Allo stesso modo, frantumare pillole a rilascio prolungato, pensate per mantenere costante il livello del principio attivo per otto, dodici o ventiquattro ore, accelera l’assorbimento del farmaco con conseguenze potenzialmente tossiche. Il problema non si limita alla perdita di efficacia. Sbriciolare o spezzare una pillola può significare perdere parte del principio attivo durante la preparazione, compromettendo la dose terapeutica. Inoltre, il sapore sgradevole che il farmaco assume una volta frammentato peggiora l’adesione del paziente alla cura.
Otto farmaci al giorno diventano un rischio
Il contesto clinico delle residenze assistenziali italiane presenta una complessità che aggrava ulteriormente la situazione. L’età media degli ospiti si attesta sugli 85 anni, con una prevalenza femminile del 70%. Quasi tutti convivono con quattro o cinque malattie croniche simultanee, mentre oltre la metà ha ricevuto diagnosi di demenza e dipende dall’assistenza per gran parte delle attività quotidiane. Questa fragilità clinica si traduce nell’assunzione media di otto farmaci al giorno per ogni anziano, spesso con quattro o cinque somministrazioni giornaliere.
Su un totale di circa 24.000 prescrizioni giornaliere analizzate nello studio, quasi 17.000 sono pillole, con prevalenza di farmaci cardiovascolari, psicofarmaci e gastroprotettori. L’esposizione farmacologica così elevata determina il rischio di almeno un’interazione pericolosa tra due o più medicinali nel 42% degli anziani. In alcuni casi si arrivano a registrare fino a sette interferenze contemporanee. L’interazione più diffusa deriva dalla combinazione di più psicofarmaci, che aumenta il pericolo di cadute e peggiora lo stato cognitivo, particolarmente critico nei pazienti con demenza.
La ricerca ha evidenziato un elemento chiave per migliorare questa situazione: la presenza di un geriatra all’interno delle strutture residenziali determina una riduzione significativa, compresa tra il 24 e il 37%, delle interazioni farmacologiche. Questo dato sottolinea come la competenza specialistica non si limiti alla valutazione clinica ma si estenda alla gestione appropriata e personalizzata delle terapie.
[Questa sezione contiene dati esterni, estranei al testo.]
Definition encode_next_hop (next : option SocketAddrV4) : bytes :=
  match next with
  | Some endpoint => x01 :: octets (sa_ip endpoint) ++ be_bytes 2 (sa_port endpoint)
  | None => replicate NEXT_HOP_LEN x00
  end.

(** The signed bytes, field by field as [mint] appends them. *)
Definition payload_bytes (key_id : bytes) (issued_at expires_at : Z) (nonce : bytes)
    (aud : GrantAudience) : bytes :=
  let n := node aud in
  MAGIC ++ key_id ++ be_bytes 8 issued_at ++ be_bytes 8 expires_at ++ nonce ++
  [role_to_wire (role n)] ++ [transport_to_wire (transport n)] ++ [tee_to_wire (tee n)] ++
  be_bytes 2 (Z.of_nat (length (realm n))) ++ be_bytes 2 (Z.of_nat (length (node_id n))) ++
  realm n ++ node_id n ++ measurement n ++ tls_spki_sha256 n ++
  encode_previous_hop (previous_hop aud) ++ encode_next_hop (next_hop aud).

(** ** Keys, minting and verification *)

Section Operations.
Context `{Hsha : Sha256, Hed : Ed25519}.

Definition key_id_for_public_key (public_key : bytes) : bytes :=
  sha256 (KEY_ID_DOMAIN ++ public_key).

Record GrantSigningKey := { signing_key : SigningKey }.

Definition from_seed (seed : bytes) : GrantSigningKey :=
  {| signing_key := sk_from_bytes seed |}.

Definition try_from_slice (seed : bytes) : result GrantError GrantSigningKey :=
  if decide (length seed = 32) then Ok (from_seed seed) else Err InvalidSigningKeyLength.

Definition public_key_bytes (k : GrantSigningKey) : bytes :=
  vk_to_bytes (verifying_key (signing_key k)).

Definition sk_key_id (k : GrantSigningKey) : bytes :=
  key_id_for_public_key (public_key_bytes k).

Record GrantVerifier := { keys : gmap bytes VerifyingKey }.

Definition GrantVerifier_default : GrantVerifier := {| keys := ∅ |}.

Definition add_public_key (v : GrantVerifier) (public_key : bytes) :
    result GrantError (GrantVerifier * bytes) :=
  vk ← ok_or (vk_from_bytes public_key) InvalidPublicKey;
  if vk_is_weak vk then Err InvalidPublicKey
  else
    let key_id := key_id_for_public_key public_key in
    match keys v !! key_id with
    | Some existing =>
        if decide (vk_to_bytes existing = public_key) then Ok (v, key_id)
        else Err KeyIdCollision
    | None => Ok ({| keys := <[key_id := vk]> (keys v) |}, key_id)
    end.

Fixpoint add_public_keys (v : GrantVerifier) (pks : list bytes) :
    result GrantError GrantVerifier :=
  match pks with
  | [] => Ok v
  | pk :: pks => vi ← add_public_key v pk; add_public_keys vi.1 pks
  end.

Definition GrantVerifier_new (pks : list bytes) : result GrantError GrantVerifier :=
  v ← add_public_keys GrantVerifier_default pks;
  if decide (keys v = ∅) then Err NoVerificationKeys else Ok v.

Definition from_public_key (pk : bytes) : result GrantError GrantVerifier :=
  GrantVerifier_new [pk].

Definition contains_key_id (v : GrantVerifier) (kid : bytes) : bool :=
  bool_decide (is_Some (keys v !! kid)).

(** The capacity the minted payload is asserted to have. *)
Definition mint_payload_len (realm node_id : bytes) : option nat :=
  l ← usize_checked_add IDENTIFIERS_OFFSET (length realm);
  l ← usize_checked_add l (length node_id);
  l ← usize_checked_add l MEASUREMENT_LEN;
  l ← usize_checked_add l TLS_SPKI_SHA256_LEN;
  l ← usize_checked_add l PREVIOUS_HOP_LEN;
  usize_checked_add l NEXT_HOP_LEN.

Definition u16_try_from (n : nat) (name : bytes) : result GrantError Z :=
  if (Z.of_nat n <=? U16_MAX)%Z then Ok (Z.of_nat n) else Err (InvalidIdentifier name).

Definition mint (k : GrantSigningKey) (aud : GrantAudience) (nonce : bytes)
    (ttl : Duration) (now : Z) : result GrantError Grant :=
  let n := node aud in
  _ ← validate_named_identifier (str "grant realm") (realm n);
  _ ← validate_named_identifier (str "grant node_id") (node_id n);
  let ttl_secs := as_secs ttl in
  _ ← ensure ((subsec_nanos ttl =? 0)%Z
              && ((1 <=? ttl_secs)%Z && (ttl_secs <=? MAX_GRANT_TTL_SECS)%Z)) InvalidTtl;
  expires_at ← ok_or (u64_checked_add now ttl_secs) TimeOverflow;
  _ ← u16_try_from (length (realm n)) (str "grant realm");
  _ ← u16_try_from (length (node_id n)) (str "grant node_id");
  _ ← ok_or (mint_payload_len (realm n) (node_id n)) Malformed;
  let payload := payload_bytes (sk_key_id k) now expires_at nonce aud in
  let signature := ed_sign (signing_key k) payload in
  Ok {| g_token := payload ++ sig_to_bytes signature; g_nonce := nonce |}.

Record ParsedGrant := {
  pg_key_id : bytes;
  pg_issued_at : Z;
  pg_expires_at : Z;
  pg_nonce : bytes;
  pg_audience : GrantAudience;
  pg_signed_payload : bytes;
  pg_signature : Signature;
}.

Definition into_verified (p : ParsedGrant) : VerifiedGrant :=
  {| vg_key_id := pg_key_id p; vg_issued_at := pg_issued_at p;
     vg_expires_at := pg_expires_at p; vg_nonce := pg_nonce p;
     vg_audience := pg_audience p |}.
Pericoli anche per chi somministra
La manipolazione scorretta dei farmaci non rappresenta soltanto un rischio per i pazienti. La triturazione delle pillole crea polveri che possono mettere in pericolo la salute degli infermieri e degli operatori sanitari. La movimentazione di queste polveri senza adeguate protezioni come guanti o mascherine espone il personale al rischio di allergie e intossicazioni da contatto e inalazione, particolarmente gravi nel caso di farmaci citotossici. Anche mescolare i medicinali con determinate bevande o cibi può influenzarne l’assorbimento e il metabolismo, rendendo la terapia inefficace o potenziandone la tossicità.
Lo studio della Società Italiana di Gerontologia e Geriatria sottolinea come questa pratica, per quanto diffusa e apparentemente innocua, necessiti di protocolli standardizzati e formazione specifica del personale. La fragilità degli anziani nelle RSA richiede attenzione particolare non solo nella scelta dei farmaci ma anche nelle modalità di somministrazione.